Data extracts.
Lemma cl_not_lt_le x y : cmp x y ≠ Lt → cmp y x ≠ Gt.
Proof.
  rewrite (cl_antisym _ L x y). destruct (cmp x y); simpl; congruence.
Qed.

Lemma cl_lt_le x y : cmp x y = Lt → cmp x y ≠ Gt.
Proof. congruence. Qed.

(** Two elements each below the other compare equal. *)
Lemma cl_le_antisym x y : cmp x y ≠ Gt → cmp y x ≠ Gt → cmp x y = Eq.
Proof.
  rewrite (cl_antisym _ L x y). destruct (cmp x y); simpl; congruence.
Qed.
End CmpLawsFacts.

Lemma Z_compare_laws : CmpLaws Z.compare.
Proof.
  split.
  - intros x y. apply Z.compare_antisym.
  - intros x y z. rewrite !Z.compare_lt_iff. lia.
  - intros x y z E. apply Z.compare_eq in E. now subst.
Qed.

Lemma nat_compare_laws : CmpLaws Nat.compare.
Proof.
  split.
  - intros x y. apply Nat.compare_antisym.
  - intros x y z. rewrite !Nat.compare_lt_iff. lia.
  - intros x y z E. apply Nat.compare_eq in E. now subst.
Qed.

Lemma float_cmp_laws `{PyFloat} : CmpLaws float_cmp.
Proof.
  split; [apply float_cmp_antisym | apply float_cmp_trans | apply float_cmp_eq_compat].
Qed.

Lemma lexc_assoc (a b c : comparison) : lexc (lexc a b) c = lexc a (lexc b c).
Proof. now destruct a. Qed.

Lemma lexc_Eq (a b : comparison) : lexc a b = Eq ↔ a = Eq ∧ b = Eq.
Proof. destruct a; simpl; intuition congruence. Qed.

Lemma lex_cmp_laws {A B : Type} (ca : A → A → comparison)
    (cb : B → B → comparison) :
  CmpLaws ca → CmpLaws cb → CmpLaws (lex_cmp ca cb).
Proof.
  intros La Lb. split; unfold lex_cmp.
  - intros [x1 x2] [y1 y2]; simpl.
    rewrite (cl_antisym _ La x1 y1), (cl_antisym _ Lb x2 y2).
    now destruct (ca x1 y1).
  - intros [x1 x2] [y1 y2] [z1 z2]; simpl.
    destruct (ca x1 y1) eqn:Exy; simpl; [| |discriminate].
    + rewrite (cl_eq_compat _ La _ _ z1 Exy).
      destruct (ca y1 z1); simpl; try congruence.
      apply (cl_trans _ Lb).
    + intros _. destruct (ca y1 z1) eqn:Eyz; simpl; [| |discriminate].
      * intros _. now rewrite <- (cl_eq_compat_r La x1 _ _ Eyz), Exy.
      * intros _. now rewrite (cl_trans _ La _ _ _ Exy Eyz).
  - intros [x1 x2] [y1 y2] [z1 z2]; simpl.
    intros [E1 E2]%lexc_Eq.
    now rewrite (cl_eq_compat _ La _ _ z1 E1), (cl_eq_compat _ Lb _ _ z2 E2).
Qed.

...

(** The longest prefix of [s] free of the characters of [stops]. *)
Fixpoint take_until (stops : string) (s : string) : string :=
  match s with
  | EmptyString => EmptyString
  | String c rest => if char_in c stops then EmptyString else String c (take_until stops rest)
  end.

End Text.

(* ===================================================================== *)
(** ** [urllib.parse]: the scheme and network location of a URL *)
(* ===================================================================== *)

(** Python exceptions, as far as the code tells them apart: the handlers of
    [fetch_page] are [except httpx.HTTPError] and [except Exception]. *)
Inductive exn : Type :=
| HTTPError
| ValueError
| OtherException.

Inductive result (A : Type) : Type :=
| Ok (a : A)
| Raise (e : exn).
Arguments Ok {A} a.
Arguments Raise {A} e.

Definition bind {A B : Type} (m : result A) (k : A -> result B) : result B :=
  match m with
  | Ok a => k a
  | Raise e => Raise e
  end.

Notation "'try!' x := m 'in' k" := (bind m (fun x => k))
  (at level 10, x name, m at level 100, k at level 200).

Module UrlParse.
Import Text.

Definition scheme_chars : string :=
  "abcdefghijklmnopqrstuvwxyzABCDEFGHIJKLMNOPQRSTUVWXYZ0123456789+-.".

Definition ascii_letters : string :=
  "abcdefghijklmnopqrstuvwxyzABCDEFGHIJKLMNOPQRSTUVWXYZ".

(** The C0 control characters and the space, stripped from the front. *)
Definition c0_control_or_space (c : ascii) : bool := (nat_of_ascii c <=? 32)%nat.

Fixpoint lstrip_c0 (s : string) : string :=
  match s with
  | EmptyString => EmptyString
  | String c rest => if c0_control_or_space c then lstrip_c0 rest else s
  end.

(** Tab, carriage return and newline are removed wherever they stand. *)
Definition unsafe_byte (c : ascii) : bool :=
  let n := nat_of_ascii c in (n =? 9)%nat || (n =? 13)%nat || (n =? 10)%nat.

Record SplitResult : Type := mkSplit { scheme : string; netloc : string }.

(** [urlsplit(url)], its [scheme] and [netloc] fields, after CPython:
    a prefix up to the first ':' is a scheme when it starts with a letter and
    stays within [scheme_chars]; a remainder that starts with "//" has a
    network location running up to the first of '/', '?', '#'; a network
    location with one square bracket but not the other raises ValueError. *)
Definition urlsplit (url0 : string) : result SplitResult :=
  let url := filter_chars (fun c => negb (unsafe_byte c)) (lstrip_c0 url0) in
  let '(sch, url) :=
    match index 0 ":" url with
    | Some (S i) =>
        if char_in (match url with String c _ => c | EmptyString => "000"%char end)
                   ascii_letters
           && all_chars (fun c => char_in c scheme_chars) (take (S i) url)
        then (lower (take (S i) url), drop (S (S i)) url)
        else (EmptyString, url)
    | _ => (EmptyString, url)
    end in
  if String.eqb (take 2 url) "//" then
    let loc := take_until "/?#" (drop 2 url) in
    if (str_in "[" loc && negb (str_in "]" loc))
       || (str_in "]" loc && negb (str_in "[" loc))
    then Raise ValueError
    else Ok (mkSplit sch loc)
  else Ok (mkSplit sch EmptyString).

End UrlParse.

==

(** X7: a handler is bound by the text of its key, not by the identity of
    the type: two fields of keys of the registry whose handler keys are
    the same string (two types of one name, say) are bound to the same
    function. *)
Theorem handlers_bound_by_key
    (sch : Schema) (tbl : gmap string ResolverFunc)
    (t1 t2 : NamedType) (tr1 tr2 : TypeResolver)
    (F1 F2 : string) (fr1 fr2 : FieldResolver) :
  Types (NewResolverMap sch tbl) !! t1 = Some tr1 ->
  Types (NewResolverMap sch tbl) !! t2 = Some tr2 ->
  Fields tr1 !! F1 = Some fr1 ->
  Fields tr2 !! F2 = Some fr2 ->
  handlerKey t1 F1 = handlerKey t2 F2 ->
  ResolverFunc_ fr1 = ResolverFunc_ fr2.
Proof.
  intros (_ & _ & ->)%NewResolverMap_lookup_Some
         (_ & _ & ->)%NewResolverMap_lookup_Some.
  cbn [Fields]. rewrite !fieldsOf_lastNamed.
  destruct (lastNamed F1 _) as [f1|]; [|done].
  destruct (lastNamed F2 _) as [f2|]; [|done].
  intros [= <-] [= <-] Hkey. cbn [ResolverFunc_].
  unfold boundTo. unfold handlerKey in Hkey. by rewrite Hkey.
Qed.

Problem details. Take the entries above and return only the lines from the one with "Lemma Z_compare_laws : CmpLaws Z.compare." to the one with "- intros x y z. rewrite !Nat.compare_lt_iff.", both included, unchanged.

Result of this exercise.
Lemma Z_compare_laws : CmpLaws Z.compare.
Proof.
  split.
  - intros x y. apply Z.compare_antisym.
  - intros x y z. rewrite !Z.compare_lt_iff. lia.
  - intros x y z E. apply Z.compare_eq in E. now subst.
Qed.

Lemma nat_compare_laws : CmpLaws Nat.compare.
Proof.
  split.
  - intros x y. apply Nat.compare_antisym.
  - intros x y z. rewrite !Nat.compare_lt_iff. lia.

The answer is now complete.